-- Opening Marker --

(* ===== verification/EditCursorCorrect.v ===== *)
(** * The editor: the caret moves over a grid of clusters

    A position is a row and a cluster of the row.  The offsets that [clamp] gives
    are those of the positions, and the motions refine the motions of the grid. *)

From S2P Require Import Prelude DiffRange DiffText DiffUtf8 EditDocument EditDocumentCorrect EditSplice EditSpliceCorrect EditCursor.

(** ** Pieces and bytes *)

(** The pieces that byte [b] is past. *)
Fixpoint whole (gs : list str) (b : nat) : nat :=
  match gs with
  | [] => 0
  | g :: gs => if b <? byte_len g then 0 else S (whole gs (b - byte_len g))
  end.

Definition prefix_len (gs : list str) (k : nat) : nat := byte_len (mjoin (take k gs)).

Lemma prefix_len_0 gs : prefix_len gs 0 = 0.
Proof. done. Qed.

Lemma prefix_len_cons g gs k : prefix_len (g :: gs) (S k) = byte_len g + prefix_len gs k.
Proof. unfold prefix_len. simpl. apply byte_len_app. Qed.

Lemma prefix_len_all gs k : length gs ≤ k → prefix_len gs k = byte_len (mjoin gs).
Proof. intros. unfold prefix_len. by rewrite take_ge. Qed.

Lemma whole_le gs b : whole gs b ≤ length gs.
Proof.
  revert b. induction gs as [|g gs IH]; intros b; simpl; [lia|]. case_match; [lia|].
  specialize (IH (b - byte_len g)). lia.
Qed.

Lemma whole_prefix gs k : Forall (λ g, g ≠ []) gs → k ≤ length gs → whole gs (prefix_len gs k) = k.
Proof.
  intros Hgs. revert k. induction Hgs as [|g gs Hg Hgs IH]; intros k Hk; [simpl in *; lia|].
  pose proof (byte_len_nonempty g Hg). destruct k as [|k].
  - change (prefix_len (g :: gs) 0) with 0. cbn [whole]. by rewrite (proj2 (Nat.ltb_lt _ _)) by lia.
  - rewrite prefix_len_cons. cbn [whole]. rewrite (proj2 (Nat.ltb_ge _ _)) by lia.
    rewrite Nat.add_comm, Nat.add_sub. f_equal. apply IH. simpl in Hk. lia.
Qed.

Lemma prefix_len_mono gs j k : Forall (λ g, g ≠ []) gs → j < k → k ≤ length gs → prefix_len gs j < prefix_len gs k.
Proof.
  intros Hgs. revert j k. induction Hgs as [|g gs Hg Hgs IH]; intros j k Hjk Hk; [simpl in *; lia|].
  pose proof (byte_len_nonempty g Hg). destruct k as [|k]; [lia|]. rewrite prefix_len_cons. simpl in Hk.
  destruct j as [|j]; [unfold prefix_len at 1; cbn; lia|]. rewrite prefix_len_cons.
  specialize (IH j k). lia.
Qed.

(** The loop finds the last boundary up to [b]. *)
Lemma snap_loop_spec gs from b last :
  gs ≠ [] →
  match snap_loop (piece_indices from gs) (from + b) last with
  | inl x => x
  | inr x => if from + byte_len (mjoin gs) <=? from + b then from + byte_len (mjoin gs) else x
  end = from + prefix_len gs (whole gs b).
Proof.
  revert from b last. induction gs as [|g gs IH]; intros from b last Hne; [done|].
  cbn [piece_indices snap_loop whole]. rewrite (proj2 (Nat.ltb_ge _ _)) by lia.
  destruct gs as [|g' gs].
  - cbn [piece_indices snap_loop mjoin list_join]. rewrite app_nil_r.
    destruct (Nat.ltb_spec b (byte_len g)).
    + rewrite (proj2 (Nat.leb_gt _ _)) by lia. unfold prefix_len. cbn. lia.
    + rewrite (proj2 (Nat.leb_le _ _)) by lia. unfold prefix_len. cbn. by rewrite app_nil_r.
  - destruct (Nat.ltb_spec b (byte_len g)) as [Hlt|Hge].
    + cbn [piece_indices snap_loop]. rewrite (proj2 (Nat.ltb_lt _ _)) by lia. unfold prefix_len. cbn. lia.
    + rewrite prefix_len_cons. specialize (IH (from + byte_len g) (b - byte_len g) from ltac:(done)).
      replace (from + byte_len g + (b - byte_len g)) with (from + b) in IH by lia.
      rewrite Nat.add_assoc, <- IH. cbn [mjoin list_join]. rewrite !byte_len_app, !Nat.add_assoc. done.
Qed.

Section snap.
Context `{Hg : Graphemes, Hglaws : !GraphemesLaws}.

Lemma graphemes_nil : graphemes [] = [].
Proof.
  destruct (graphemes []) as [|g gs] eqn:Hgs; [done|]. pose proof (graphemes_nonempty []) as Hne.
  pose proof (graphemes_join []) as Hj. rewrite Hgs in *. apply Forall_cons in Hne as [Hne _].
  simpl in Hj. by apply app_nil in Hj as [-> _].
Qed.

Lemma graphemes_not_nil s : s ≠ [] → graphemes s ≠ [].
Proof. intros Hs Hgs. pose proof (graphemes_join s) as Hj. rewrite Hgs in Hj. by subst. Qed.

Lemma snap_local_spec line b :
  b ≤ byte_len line →
  snap_local_to_grapheme line b = prefix_len (graphemes line) (whole (graphemes line) b).
Proof.
  intros Hb. unfold snap_local_to_grapheme. rewrite Nat.min_l by done.
  destruct (decide (line = [])) as [->|Hne].
  - rewrite graphemes_nil. cbn in *. assert (b = 0) as -> by lia. done.
  - pose proof (snap_loop_spec (graphemes line) 0 b 0 (graphemes_not_nil _ Hne)) as Hsnap.
    rewrite graphemes_join in Hsnap. exact Hsnap.
Qed.
End snap.

(** ** The grid *)

Lemma newlines_before_row s r l :
  split_lines s !! r = Some l → newlines (mjoin (take r (pieces s))) = r.
Proof.
  intros Hl. unfold pieces. rewrite <- (take_drop_middle _ _ _ Hl), with_newlines_app.
  pose proof (lookup_lt_Some _ _ _ Hl) as Hlt.
  rewrite take_app_length' by (rewrite length_fmap, length_take; lia).
  assert (Forall (λ l', newlines l' = 0) (take r (split_lines s))) as Hall.
  { apply Forall_take, Forall_lookup. intros i l' Hl'. by eapply newlines_line. }
  assert (length (take r (split_lines s)) = r) as Hlen by (rewrite length_take; lia).
  rewrite <- Hlen at 2. clear Hlen. induction Hall as [|l' ls Hl' _ IH]; [done|].
  rewrite fmap_cons. cbn [mjoin list_join]. rewrite !newlines_app, (newlines_cons 10 []), Hl'.
  cbn [length]. cbn. f_equal. exact IH.
Qed.

Section grid.
Context `{Hrope : Rope, Hlaws : !RopeLaws} `{Hg : Graphemes, Hglaws : !GraphemesLaws}.
Implicit Types d : CodeDocument.t.

Definition row_line (s : str) (r : nat) : str := chomp (default [] (split_lines s !! r)).

Definition clusters (s : str) (r : nat) : list str := graphemes (row_line s r).

Definition valid (s : str) (pos : nat * nat) : Prop :=
  pos.1 < length (split_lines s) ∧ pos.2 ≤ length (clusters s pos.1).

Definition offset_of (s : str) (pos : nat * nat) : nat :=
  line_offset s pos.1 + prefix_len (clusters s pos.1) pos.2.

(** The end of a row. *)
Definition row_end (s : str) (r : nat) : nat * nat := (r, length (clusters s r)).

Lemma clusters_nonempty s r : Forall (λ g, g ≠ []) (clusters s r).
Proof. apply graphemes_nonempty. Qed.

Lemma row_line_lookup s r l : split_lines s !! r = Some l → row_line s r = chomp l.
Proof. intros Hl. unfold row_line. by rewrite Hl. Qed.

Lemma offset_row_end s r : offset_of s (row_end s r) = line_offset s r + byte_len (row_line s r).
Proof.
  unfold offset_of, row_end. cbn [fst snd]. rewrite prefix_len_all by done. unfold clusters.
  by rewrite graphemes_join.
Qed.

(** A cut inside a row. *)
Lemma row_of_cut d r l x y :
  split_lines (contents d) !! r = Some l → l = x ++ y →
  row_of d (line_offset (contents d) r + byte_len x) =
    Some (r, (line_offset (contents d) r, line_offset (contents d) r + byte_len (row_line (contents d) r))).
Proof.
  intros Hl Hxy. destruct (pieces_lookup _ _ _ Hl) as (nl&q&_&Hs&_).
  set (P := mjoin (take r (pieces (contents d)))) in *.
  change (line_offset (contents d) r) with (byte_len P). rewrite <- byte_len_app.
  assert (contents d = (P ++ x) ++ y ++ nl ++ q) as Hd.
  { rewrite Hs at 1. rewrite Hxy. by rewrite <- !app_assoc. }
  unfold row_of, CodeDocument.byte_to_line. rewrite len_bytes_law, byte_to_line_law. fold (contents d).
  rewrite Nat.min_l by (rewrite Hd, (byte_len_app (P ++ x)); lia).
  unfold up_to. rewrite (proj2 (Nat.leb_le _ _)) by (rewrite Hd, (byte_len_app (P ++ x)); lia).
  cbn [mbind option_bind].
  assert (line_of_byte (contents d) (byte_len (P ++ x)) = r) as ->.
  { rewrite Hd at 1. rewrite line_of_byte_app, newlines_app. subst P. rewrite (newlines_before_row _ _ _ Hl).
    pose proof (newlines_line _ _ _ Hl) as Hnl. rewrite Hxy, newlines_app in Hnl. lia. }
  rewrite (line_byte_range_spec d r l Hl). cbn. by rewrite (row_line_lookup _ _ _ Hl).
Qed.

Lemma row_line_prefix s r l : split_lines s !! r = Some l → ∃ t, l = row_line s r ++ t.
Proof. intros Hl. rewrite (row_line_lookup _ _ _ Hl). apply chomp_prefix. Qed.

(** The text of a row up to a cluster, and after it. *)
Lemma clusters_cut s r k :
  row_line s r = mjoin (take k (clusters s r)) ++ mjoin (drop k (clusters s r)).
Proof. unfold clusters. by rewrite <- join_app, take_drop, graphemes_join. Qed.

Lemma row_of_pos d r k :
  r < length (split_lines (contents d)) →
  row_of d (offset_of (contents d) (r, k)) =
    Some (r, (line_offset (contents d) r, line_offset (contents d) r + byte_len (row_line (contents d) r))).
Proof.
  intros Hr. apply lookup_lt_is_Some_2 in Hr as [l Hl]. destruct (row_line_prefix _ _ _ Hl) as [t Ht].
  unfold offset_of, prefix_len. cbn [fst snd].
  apply (row_of_cut d r l _ (mjoin (drop k (clusters (contents d) r)) ++ t)); [done|].
  by rewrite app_assoc, <- clusters_cut.
Qed.

Lemma line_string_row d r :
  r < length (split_lines (contents d)) →
  CodeDocument.line_string d r = Some (Some (row_line (contents d) r)).
Proof.
  intros Hr. rewrite line_string_spec. apply lookup_lt_is_Some_2 in Hr as [l Hl].
  by rewrite Hl, (row_line_lookup _ _ _ Hl).
Qed.

Lemma line_byte_range_row d r :
  r < length (split_lines (contents d)) →
  CodeDocument.line_byte_range d r =
    Some (Some (line_offset (contents d) r, line_offset (contents d) r + byte_len (row_line (contents d) r))).
Proof.
  intros Hr. apply lookup_lt_is_Some_2 in Hr as [l Hl].
  by rewrite (line_byte_range_spec d r l Hl), (row_line_lookup _ _ _ Hl).
Qed.

(** ** Clamping *)

(** Every cut of the text is in a row. *)
Lemma cut_in_row s b :
  ∃ r l x y, split_lines s !! r = Some l ∧ l = x ++ y ∧ byte_len (before s b) = line_offset s r + byte_len x.
Proof.
  destruct (split_lines_app (before s b) (after s b)) as (init&a&c&rest&Hp&_&Hs&Hlen).
  rewrite before_after in Hs. exists (length init), (a ++ c), a, c. split_and!; [|done|].
  - by rewrite Hs, lookup_app_r, Nat.sub_diag by done.
  - pose proof (line_offset_app (before s b) (after s b)) as Hoff. rewrite before_after in Hoff.
    rewrite Hlen. unfold last_line in Hoff. rewrite Hp, last_snoc in Hoff. simpl in Hoff. lia.
Qed.

Lemma whole_end s r b : byte_len (row_line s r) ≤ b → whole (clusters s r) b = length (clusters s r).
Proof.
  unfold clusters. rewrite <- (graphemes_join (row_line s r)) at 1. generalize (graphemes (row_line s r)).
  intros gs. revert b. induction gs as [|g gs IH]; intros b Hb; [done|]. simpl in *.
  rewrite byte_len_app in Hb. rewrite (proj2 (Nat.ltb_ge _ _)) by lia. by rewrite IH by lia.
Qed.

Lemma whole_0 s r : whole (clusters s r) 0 = 0.
Proof.
  pose proof (clusters_nonempty s r) as Hne. destruct (clusters s r) as [|g gs]; [done|].
  apply Forall_cons in Hne as [Hne _]. pose proof (byte_len_nonempty g Hne).
  cbn [whole]. by rewrite (proj2 (Nat.ltb_lt _ _)) by lia.
Qed.

(** A cut of a row is a cut of the text. *)
Lemma cut_of_row s r l x y :
  split_lines s !! r = Some l → l = x ++ y →
  ∃ p q, s = p ++ q ∧ byte_len p = line_offset s r + byte_len x.
Proof.
  intros Hl Hxy. destruct (pieces_lookup _ _ _ Hl) as (nl&q&_&Hs&_).
  exists (mjoin (take r (pieces s)) ++ x), (y ++ nl ++ q). split; [|apply byte_len_app].
  rewrite Hs at 1. rewrite Hxy. by rewrite <- !app_assoc.
Qed.

Lemma clamp_cut d r l x y :
  let s := contents d in
  split_lines s !! r = Some l → l = x ++ y →
  clamp d (line_offset s r + byte_len x) = Some (offset_of s (r, whole (clusters s r) (byte_len x))).
Proof.
  intros s Hl Hxy. destruct (cut_of_row s r l x y Hl Hxy) as (p&q&Hs&Hp).
  pose proof (lookup_lt_Some _ _ _ Hl) as Hr. unfold clamp. rewrite <- Hp at 1.
  rewrite (snap_app d p q Hs). cbn [mbind option_bind]. rewrite Hp.
  pose proof (row_of_cut d r l x y Hl Hxy) as Hrow. fold s in Hrow. rewrite Hrow.
  cbn [mbind option_bind]. unfold offset_of. cbn [fst snd].
  destruct (Nat.leb_spec (line_offset s r + byte_len x) (line_offset s r)) as [Hx|Hx].
  - assert (byte_len x = 0) as -> by lia. by rewrite whole_0, prefix_len_0, Nat.add_0_r.
  - destruct (Nat.leb_spec (line_offset s r + byte_len (row_line s r)) (line_offset s r + byte_len x)) as [He|He].
    + rewrite whole_end by lia. rewrite prefix_len_all by done. unfold clusters. by rewrite graphemes_join.
    + rewrite (line_string_row d r Hr). cbn [mbind option_bind]. fold s.
      replace (line_offset s r + byte_len x - line_offset s r) with (byte_len x) by lia.
      by rewrite snap_local_spec by lia.
Qed.

Lemma clamp_snap d b : clamp d b = clamp d (byte_len (before (contents d) b)).
Proof. unfold clamp. by rewrite !snap_spec, before_before. Qed.

(** The position that an offset is clamped to. *)
Lemma clamp_run d b :
  ∃ pos, valid (contents d) pos ∧ clamp d b = Some (offset_of (contents d) pos).
Proof.
  destruct (cut_in_row (contents d) b) as (r&l&x&y&Hl&Hxy&Hb).
  exists (r, whole (clusters (contents d) r) (byte_len x)).
  rewrite clamp_snap, Hb, (clamp_cut d r l x y Hl Hxy). split; [|done].
  split; [by eapply lookup_lt_Some|apply whole_le].
Qed.

(** A position is a cut of its row. *)
Lemma pos_cut s pos :
  valid s pos →
  ∃ l y, split_lines s !! pos.1 = Some l ∧ l = mjoin (take pos.2 (clusters s pos.1)) ++ y.
Proof.
  intros [Hr _]. apply lookup_lt_is_Some_2 in Hr as [l Hl]. destruct (row_line_prefix _ _ _ Hl) as [t Ht].
  exists l, (mjoin (drop pos.2 (clusters s pos.1)) ++ t). split; [done|].
  by rewrite app_assoc, <- clusters_cut.
Qed.

(** Clamping leaves the positions of the grid where they are. *)
Lemma clamp_pos d pos :
  valid (contents d) pos → clamp d (offset_of (contents d) pos) = Some (offset_of (contents d) pos).
Proof.
  intros Hv. destruct (pos_cut _ _ Hv) as (l&y&Hl&Hy). unfold offset_of, prefix_len.
  rewrite (clamp_cut d _ _ _ _ Hl Hy). unfold offset_of. cbn [fst snd]. fold (prefix_len (clusters (contents d) pos.1) pos.2).
  rewrite whole_prefix; [done|apply clusters_nonempty|apply Hv].
Qed.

-- Closing Marker --

#### Directions for this task
Working from the records above, write out verbatim only the lines from the line containing "destruct gs as [|g' gs]." through the line containing "Lemma newlines_before_row s".

#### Reply
  destruct gs as [|g' gs].
  - cbn [piece_indices snap_loop mjoin list_join]. rewrite app_nil_r.
    destruct (Nat.ltb_spec b (byte_len g)).
    + rewrite (proj2 (Nat.leb_gt _ _)) by lia. unfold prefix_len. cbn. lia.
    + rewrite (proj2 (Nat.leb_le _ _)) by lia. unfold prefix_len. cbn. by rewrite app_nil_r.
  - destruct (Nat.ltb_spec b (byte_len g)) as [Hlt|Hge].
    + cbn [piece_indices snap_loop]. rewrite (proj2 (Nat.ltb_lt _ _)) by lia. unfold prefix_len. cbn. lia.
    + rewrite prefix_len_cons. specialize (IH (from + byte_len g) (b - byte_len g) from ltac:(done)).
      replace (from + byte_len g + (b - byte_len g)) with (from + b) in IH by lia.
      rewrite Nat.add_assoc, <- IH. cbn [mjoin list_join]. rewrite !byte_len_app, !Nat.add_assoc. done.
Qed.

Section snap.
Context `{Hg : Graphemes, Hglaws : !GraphemesLaws}.

Lemma graphemes_nil : graphemes [] = [].
Proof.
  destruct (graphemes []) as [|g gs] eqn:Hgs; [done|]. pose proof (graphemes_nonempty []) as Hne.
  pose proof (graphemes_join []) as Hj. rewrite Hgs in *. apply Forall_cons in Hne as [Hne _].
  simpl in Hj. by apply app_nil in Hj as [-> _].
Qed.

Lemma graphemes_not_nil s : s ≠ [] → graphemes s ≠ [].
Proof. intros Hs Hgs. pose proof (graphemes_join s) as Hj. rewrite Hgs in Hj. by subst. Qed.

Lemma snap_local_spec line b :
  b ≤ byte_len line →
  snap_local_to_grapheme line b = prefix_len (graphemes line) (whole (graphemes line) b).
Proof.
  intros Hb. unfold snap_local_to_grapheme. rewrite Nat.min_l by done.
  destruct (decide (line = [])) as [->|Hne].
  - rewrite graphemes_nil. cbn in *. assert (b = 0) as -> by lia. done.
  - pose proof (snap_loop_spec (graphemes line) 0 b 0 (graphemes_not_nil _ Hne)) as Hsnap.
    rewrite graphemes_join in Hsnap. exact Hsnap.
Qed.
End snap.

(** ** The grid *)

Lemma newlines_before_row s r l :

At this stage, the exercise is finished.